Exercise prompt: The answer should be an exact repeat of the stretch of material below from the line containing "split; [exact hardClip_ADAA2_tolerance|]." through the line containing "0 < ADAA_1.TOL (A := R) hardClip_ADAA /\".
Data for the task below:
(** The block [[1/10, 2/10, 4/10]], sample 2. *)
Lemma hardClip_ADAA2_linear_region_witness :
  [1 / 10; 2 / 10; 4 / 10] !! 2%nat = Some (4 / 10) /\
  (ADAA_2.process hardClip_ADAA2 [1 / 10; 2 / 10; 4 / 10]
     ≫= fun ys => ys !! 2%nat)
  = Some ((4 / 10 + ADAA_2.prev1 [1 / 10; 2 / 10; 4 / 10] 2
           + ADAA_2.prev2 [1 / 10; 2 / 10; 4 / 10] 2) / 3).
Proof.
  split; [reflexivity|].
  apply (hardClip_ADAA2_linear_region [1 / 10; 2 / 10; 4 / 10] 2 (4 / 10) eq_refl).
  - lra.
  - cbn. lra.
  - cbn. lra.
  - cbn. unfold Datatypes.id, Rabs. destruct (Rcase_abs _); lra.
  - cbn. unfold Datatypes.id, Rabs. destruct (Rcase_abs _); lra.
  - cbn. unfold Datatypes.id, Rabs. destruct (Rcase_abs _); lra.
Defined.

(** The block [[5/10, 2/10, 2/10]], sample 2. *)
Lemma hardClip_ADAA2_linear_region_fallback_witness :
  [5 / 10; 2 / 10; 2 / 10] !! 2%nat = Some (2 / 10) /\
  (ADAA_2.process hardClip_ADAA2 [5 / 10; 2 / 10; 2 / 10]
     ≫= fun ys => ys !! 2%nat)
  = Some (if Rlt_dec ((ADAA_2.prev2 [5 / 10; 2 / 10; 2 / 10] 2 - 2 / 10) / 2)
                (1 / 100000)
          then (3 * (2 / 10) + ADAA_2.prev2 [5 / 10; 2 / 10; 2 / 10] 2) / 4
          else (2 * (2 / 10) + ADAA_2.prev2 [5 / 10; 2 / 10; 2 / 10] 2) / 3).
Proof.
  split; [reflexivity|].
  apply (hardClip_ADAA2_linear_region_fallback [5 / 10; 2 / 10; 2 / 10] 2
           (2 / 10) eq_refl).
  - lra.
  - cbn. lra.
  - cbn. unfold Datatypes.id, Rabs. destruct (Rcase_abs _); lra.
Defined.

Lemma tanh_ADAA1_bounded_witness :
  ADAA_1.process tanh_ADAA1 [0; 2; 2]
  = Some (ADAA_1.outputs tanh_ADAA1 (of_dec 0 0) [0; 2; 2]) /\
  ADAA_1.outputs tanh_ADAA1 (of_dec 0 0) [0; 2; 2] !! 1%nat
  = Some (ADAA_1.sample tanh_ADAA1 2 0) /\
  -1 < ADAA_1.sample tanh_ADAA1 2 0 < 1.
Proof.
  split; [apply process_outputs|]. split; [reflexivity|].
  exact (proj2 (tanh_ADAA1_bounded [0; 2; 2] _ 1 _ (process_outputs _ _) eq_refl)).
Defined.
Lemma integration_constants_cancel_witness :
  0 < ADAA_2.TOL (A := R) hardClip_ADAA2 /\
  [0; 2; 2] !! 1%nat = Some 2 /\
  ADAA_2.TOL hardClip_ADAA2 <= Rabs (2 - ADAA_2.prev2 [0; 2; 2] 1) /\
  (ADAA_2.process
     (ADAA_2.new hardClip (fun t => hardClipAD1 t + 1 / 2)
        (fun t => hardClipAD2 t + 1 / 2 * t + 3) (ADAA_2.TOL hardClip_ADAA2))
     [0; 2; 2] ≫= fun ys => ys !! 1%nat)
  = (ADAA_2.process hardClip_ADAA2 [0; 2; 2] ≫= fun ys => ys !! 1%nat).
Proof.
  assert (Hout : ADAA_2.TOL (A := R) hardClip_ADAA2
                 <= Rabs (2 - ADAA_2.prev2 [0; 2; 2] 1)).
  { cbn. unfold Rabs. destruct (Rcase_abs _); lra. }
  split; [exact hardClip_ADAA2_tolerance|]. split; [reflexivity|].
  split; [exact Hout|].
  exact (proj2 (integration_constants_cancel hardClip_ADAA hardClip_ADAA2
                  (1 / 2) 3 [0; 2; 2] 1 2 hardClip_ADAA2_tolerance eq_refl
                  (or_intror Hout))).
Defined.

(** The block [[0, 2, 2]], sample 1: the output lies between [f(0)] and
    [f(2)]. *)
Lemma ADAA_1_no_overshoot_witness :
  0 < ADAA_1.TOL (A := R) hardClip_ADAA /\
  [0; 2; 2] !! 1%nat = Some 2 /\
  (ADAA_1.process hardClip_ADAA [0; 2; 2] ≫= fun ys => ys !! 1%nat)
  = Some (ADAA_1.sample hardClip_ADAA 2 0) /\
  Rmin (hardClip (ADAA_1.prev [0; 2; 2] 1)) (hardClip 2)
  <= ADAA_1.sample hardClip_ADAA 2 0
  <= Rmax (hardClip (ADAA_1.prev [0; 2; 2] 1)) (hardClip 2).
Proof.
  assert (Hy : (ADAA_1.process (A := R) hardClip_ADAA [0; 2; 2]
                  ≫= fun ys => ys !! 1%nat)
               = Some (ADAA_1.sample hardClip_ADAA 2 0))
    by (rewrite process_outputs; reflexivity).
  split; [exact hardClip_ADAA_tolerance|]. split; [reflexivity|].
  split; [exact Hy|].
  exact (ADAA_1_no_overshoot hardClip_ADAA [0; 2; 2] 1 2 _
           (fun t => increment_bound_derivative _ _ _ (hardClipAD1_increment t))
           hardClip_monotone hardClip_ADAA_tolerance eq_refl Hy).
Defined.
End Instances.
End of Data for the task.
Response to this exercise:
  split; [exact hardClip_ADAA2_tolerance|]. split; [reflexivity|].
  split; [exact Hout|].
  exact (proj2 (integration_constants_cancel hardClip_ADAA hardClip_ADAA2
                  (1 / 2) 3 [0; 2; 2] 1 2 hardClip_ADAA2_tolerance eq_refl
                  (or_intror Hout))).
Defined.

(** The block [[0, 2, 2]], sample 1: the output lies between [f(0)] and
    [f(2)]. *)
Lemma ADAA_1_no_overshoot_witness :
  0 < ADAA_1.TOL (A := R) hardClip_ADAA /\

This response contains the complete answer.